🤖 AI Summary
This study addresses the limited accessibility of the g-formula in causal inference due to its mathematically opaque formulation for those with modest statistical backgrounds. Under the standard assumptions of consistency, positivity, and conditional exchangeability, the authors systematically reformulate the g-formula into two nonparametrically equivalent representations: a non-iterative (NICE) and an iterative (ICE) form. This novel decomposition clarifies the g-formula’s intrinsic connections to the law of iterated expectations and conditional expectation operators. Through three progressively complex numerical examples—spanning settings with both fixed and time-varying confounders—the paper intuitively illustrates the computational mechanics and causal identification logic underlying the g-formula. The proposed framework substantially enhances interpretability and generalizability, offering practitioners a transparent and unified pathway for estimating causal effects.
📝 Abstract
The g-formula is a foundational tool for identifying causal effects in observational data.

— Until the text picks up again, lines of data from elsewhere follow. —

(** The errors of the contract; [Reverted] is a revert without one: bad calldata, or a call
    into the token that reverts. *)
Inductive HtlcError : Type :=
| ZeroReceiver
| ZeroAmount
| TimelockNotFuture (timelock nowTs : Z)
| SwapAlreadyExists (swapId : bytes)
| UnknownSwap (swapId : bytes)
| NotLive (swapId : bytes)
| WrongSecret
| HtlcClaimWindowClosed (timelock nowTs : Z)
| HtlcTimeoutNotReached (timelock nowTs : Z)
| TransferFailed
| Reverted.

(** The token, with [msg.sender] of the call first; [None] is a revert. *)
Class IERC20 (T : Type) : Type := {
  transfer : T -> bytes -> bytes -> Z -> option (T * bool);
  transferFrom : T -> bytes -> bytes -> bytes -> Z -> option (T * bool);
  permit : T -> bytes -> bytes -> Z -> Z -> Z -> bytes -> bytes -> option T
}.

Record Htlc (T : Type) : Type := mkHtlcContract {
  hc_address : bytes;
  hc_token_address : bytes;
  hc_trustedForwarder : bytes;
  hc_swaps : gmap bytes Swap;
  hc_events : list HtlcEvent;
  hc_token : T
}.
Arguments mkHtlcContract {T}.
Arguments hc_address {T}.
Arguments hc_token_address {T}.
Arguments hc_trustedForwarder {T}.
Arguments hc_swaps {T}.
Arguments hc_events {T}.
Arguments hc_token {T}.

(** A transaction to the contract: [msg.sender], [msg.data], [msg.value], [block.timestamp] *)
Record Tx : Type := mkTx { tx_sender : bytes; tx_data : bytes; tx_value : Z; tx_time : Z }.

(** The calls, decoded *)
Inductive HtlcCall : Type :=
| CNewSwap (receiver : bytes) (amount : Z) (hashlock : bytes) (timelock : Z)
| CNewSwapWithPermit (receiver : bytes) (amount : Z) (hashlock : bytes) (timelock deadline v : Z) (r s : bytes)
| CWithdraw (swapId secret : bytes)
| CRefund (swapId : bytes)
| CSwapIdFor (sender receiver : bytes) (amount : Z) (hashlock : bytes) (timelock : Z)
| CGetSwap (swapId : bytes)
| CIsTrustedForwarder (forwarder : bytes)
| CToken
| CTrustedForwarder.

Definition empty_swap : Swap := mkSwap address0 address0 0 (replicate 32 0) 0 StNone.

Definition with_state (s : Swap) (st : State) : Swap :=
  mkSwap (sw_sender s) (sw_receiver s) (sw_amount s) (sw_hashlock s) (sw_timelock s) st.

Section contract.
Context `{C : Crypto} `{K : Keccak} {T : Type} `{TK : IERC20 T}.

Definition deploy (address usdc forwarder : bytes) (token : T) : Htlc T := mkHtlcContract address usdc forwarder ∅ [] token.

(** A slot that was never written reads as zeros. *)
Definition slot (c : Htlc T) (swapId : bytes) : Swap := default empty_swap (hc_swaps c !! swapId).

(** The write of a slot and the event, then the call into the token, whose answer is checked *)
Definition write_and_pay (c : Htlc T) (swapId : bytes) (s : Swap) (e : HtlcEvent) (paid : option (T * bool)) : res HtlcError (Htlc T) :=
  match paid with
  | Some (t, true) => Ok (mkHtlcContract (hc_address c) (hc_token_address c) (hc_trustedForwarder c) (<[swapId := s]> (hc_swaps c)) (hc_events c ++ [e]) t)
  | Some (_, false) => Err TransferFailed
  | None => Err Reverted
  end.

Definition swapIdFor (sender receiver : bytes) (amount : Z) (hashlock : bytes) (timelock : Z) : bytes :=
  keccak256 (encodePacked [VAddress sender; VAddress receiver; VUint amount; VBytes32 hashlock; VUint timelock]).

Definition _newSwap (c : Htlc T) (now : Z) (funder receiver : bytes) (amount : Z) (hashlock : bytes) (timelock : Z)
  : res HtlcError (Htlc T * bytes) :=
  if bool_decide (receiver = address0) then Err ZeroReceiver else
  if amount =? 0 then Err ZeroAmount else
  if timelock <=? now then Err (TimelockNotFuture timelock now) else
  let swapId := swapIdFor funder receiver amount hashlock timelock in
  if negb (bool_decide (sw_state (slot c swapId) = StNone)) then Err (SwapAlreadyExists swapId) else
  let? c' := write_and_pay c swapId (mkSwap funder receiver amount hashlock timelock StLive)
               (NewSwap swapId funder receiver amount hashlock timelock)
               (transferFrom (hc_token c) (hc_address c) funder (hc_address c) amount) in
  Ok (c', swapId).

(** ERC-2771 *)
Definition _msgSender (forwarder : bytes) (tx : Tx) : bytes :=
  if bool_decide (tx_sender tx = forwarder) && negb (bool_decide (forwarder = address0)) && (20 <=? len (tx_data tx))
  then drop (length (tx_data tx) - 20) (tx_data tx) else tx_sender tx.

Definition newSwap (c : Htlc T) (tx : Tx) (receiver : bytes) (amount : Z) (hashlock : bytes) (timelock : Z) : res HtlcError (Htlc T * bytes) :=
  _newSwap c (tx_time tx) (_msgSender (hc_trustedForwarder c) tx) receiver amount hashlock timelock.

(** A permit that reverts is ignored. *)
Definition newSwapWithPermit (c : Htlc T) (tx : Tx) (receiver : bytes) (amount : Z) (hashlock : bytes) (timelock deadline v : Z) (r s : bytes)
  : res HtlcError (Htlc T * bytes) :=
  let funder := _msgSender (hc_trustedForwarder c) tx in
  let token := default (hc_token c) (permit (hc_token c) funder (hc_address c) amount deadline v r s) in
  _newSwap (mkHtlcContract (hc_address c) (hc_token_address c) (hc_trustedForwarder c) (hc_swaps c) (hc_events c) token)
    (tx_time tx) funder receiver amount hashlock timelock.

Definition withdraw (c : Htlc T) (now : Z) (swapId secret : bytes) : res HtlcError (Htlc T) :=
  let s := slot c swapId in
  if bool_decide (sw_state s = StNone) then Err (UnknownSwap swapId) else
  if negb (bool_decide (sw_state s = StLive)) then Err (NotLive swapId) else
  if negb (bool_decide (sha256 (encodePacked [VBytes32 secret]) = sw_hashlock s)) then Err WrongSecret else
  if now >? sw_timelock s then Err (HtlcClaimWindowClosed (sw_timelock s) now) else
  write_and_pay c swapId (with_state s StClaimed) (Withdrawn swapId secret)
    (transfer (hc_token c) (hc_address c) (sw_receiver s) (sw_amount s)).

Definition refund_swap (c : Htlc T) (now : Z) (swapId : bytes) : res HtlcError (Htlc T) :=
  let s := slot c swapId in
  if bool_decide (sw_state s = StNone) then Err (UnknownSwap swapId) else
  if negb (bool_decide (sw_state s = StLive)) then Err (NotLive swapId) else
  if now <=? sw_timelock s then Err (HtlcTimeoutNotReached (sw_timelock s) now) else
  write_and_pay c swapId (with_state s StRefunded) (Refunded swapId)
    (transfer (hc_token c) (hc_address c) (sw_sender s) (sw_amount s)).

Definition getSwap (c : Htlc T) (swapId : bytes) : list AbiValue :=
  let s := slot c swapId in
  [VAddress (sw_sender s); VAddress (sw_receiver s); VUint (sw_amount s); VBytes32 (sw_hashlock s); VUint (sw_timelock s); VUint (state_num (sw_state s))].

Definition isTrustedForwarder (c : Htlc T) (forwarder : bytes) : bool :=
  negb (bool_decide (forwarder = address0)) && bool_decide (forwarder = hc_trustedForwarder c).

(** The external functions, which the dispatcher tells apart by their selectors *)
Definition external_functions : list (str * list AbiType * (list AbiValue -> option HtlcCall)) := [
  (chars "newSwap(address,uint256,bytes32,uint256)", [TAddress; TUint256; TBytes32; TUint256],
     fun vs => match vs with [VAddress r; VUint a; VBytes32 h; VUint t] => Some (CNewSwap r a h t) | _ => None end);
  (chars "newSwapWithPermit(address,uint256,bytes32,uint256,uint256,uint8,bytes32,bytes32)",
     [TAddress; TUint256; TBytes32; TUint256; TUint256; TUint8; TBytes32; TBytes32],
     fun vs => match vs with
               | [VAddress r; VUint a; VBytes32 h; VUint t; VUint d; VUint v; VBytes32 r'; VBytes32 s] => Some (CNewSwapWithPermit r a h t d v r' s)
               | _ => None end);
  (chars "withdraw(bytes32,bytes32)", [TBytes32; TBytes32],
     fun vs => match vs with [VBytes32 i; VBytes32 s] => Some (CWithdraw i s) | _ => None end);
  (chars "refund(bytes32)", [TBytes32], fun vs => match vs with [VBytes32 i] => Some (CRefund i) | _ => None end);
  (chars "swapIdFor(address,address,uint256,bytes32,uint256)", [TAddress; TAddress; TUint256; TBytes32; TUint256],
     fun vs => match vs with [VAddress s; VAddress r; VUint a; VBytes32 h; VUint t] => Some (CSwapIdFor s r a h t) | _ => None end);
  (chars "getSwap(bytes32)", [TBytes32], fun vs => match vs with [VBytes32 i] => Some (CGetSwap i) | _ => None end);
  (chars "isTrustedForwarder(address)", [TAddress], fun vs => match vs with [VAddress a] => Some (CIsTrustedForwarder a) | _ => None end);
  (chars "token()", [], fun _ => Some CToken);
  (chars "trustedForwarder()", [], fun _ => Some CTrustedForwarder) ].

Definition selector_of (f : str * list AbiType * (list AbiValue -> option HtlcCall)) : bytes := function_selector f.1.1.

Definition decode_call (data : bytes) : option HtlcCall :=
  if len data <? 4 then None else
  '(_, ts, mk) ← List.find (fun f => bool_decide (selector_of f = take 4 data)) external_functions;
  vs ← abi_decode ts (drop 4 data); mk vs.

Definition exec (c : Htlc T) (tx : Tx) (call : HtlcCall) : res HtlcError (Htlc T * bytes) :=
  match call with
  | CNewSwap r a h t => let? x := newSwap c tx r a h t in Ok (x.1, abi_encode [VBytes32 x.2])
  | CNewSwapWithPermit r a h t d v r' s => let? x := newSwapWithPermit c tx r a h t d v r' s in Ok (x.1, abi_encode [VBytes32 x.2])
  | CWithdraw i s => let? c' := withdraw c (tx_time tx) i s in Ok (c', [])
  | CRefund i => let? c' := refund_swap c (tx_time tx) i in Ok (c', [])
  | CSwapIdFor s r a h t => Ok (c, abi_encode [VBytes32 (swapIdFor s r a h t)])
  | CGetSwap i => Ok (c, abi_encode (getSwap c i))
  | CIsTrustedForwarder a => Ok (c, abi_encode [VUint (if isTrustedForwarder c a then 1 else 0)])
  | CToken => Ok (c, abi_encode [VAddress (hc_token_address c)])
  | CTrustedForwarder => Ok (c, abi_encode [VAddress (hc_trustedForwarder c)])
  end.

(** A transaction: the state after it, and what it returns; no function is payable. *)
Definition htlc_tx (c : Htlc T) (tx : Tx) : Htlc T * res HtlcError bytes :=
  match (if tx_value tx =? 0 then match decode_call (tx_data tx) with Some call => exec c tx call | None => Err Reverted end else Err Reverted) with
  | Ok (c', out) => (c', Ok out)
  | Err e => (c, Err e)
  | Panic => (c, Panic)
  end.

Definition htlc_run (c : Htlc T) (txs : list Tx) : Htlc T := foldl (fun c tx => (htlc_tx c tx).1) c txs.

This tool is based on the law of iterated expectation, a key mathematical identity in statistics. However, the notation with which the law of iterated expectation and the g-formula is expressed can be opaque to those with little background in statistics. We provide a primer introducing the law of iterated expectation, the integration notation used to express it, and its role for causal effect identification via the g-formula. Under the assumptions of causal consistency, positivity, and conditional exchangeability, the law of iterated expectation can be rewritten as a causal standardization formula (the g-formula) in two nonparametrically equivalent forms: a non-iterative conditional expectation (NICE) form involving a single weighted average of conditional outcome means, and an iterative conditional expectation (ICE) form involving nested expectations. We illustrate both forms using three progressively complex numerical examples: a time-fixed example with a single binary confounder, a time-fixed example with discrete and continuous confounders, and a time-varying example with two timepoints. We provide clarity on what the law of iterated expectation is, how it is related to the g-formula, and how to gain intuition of its mathematical formulations in actual data examples that can be generalized to a range of settings.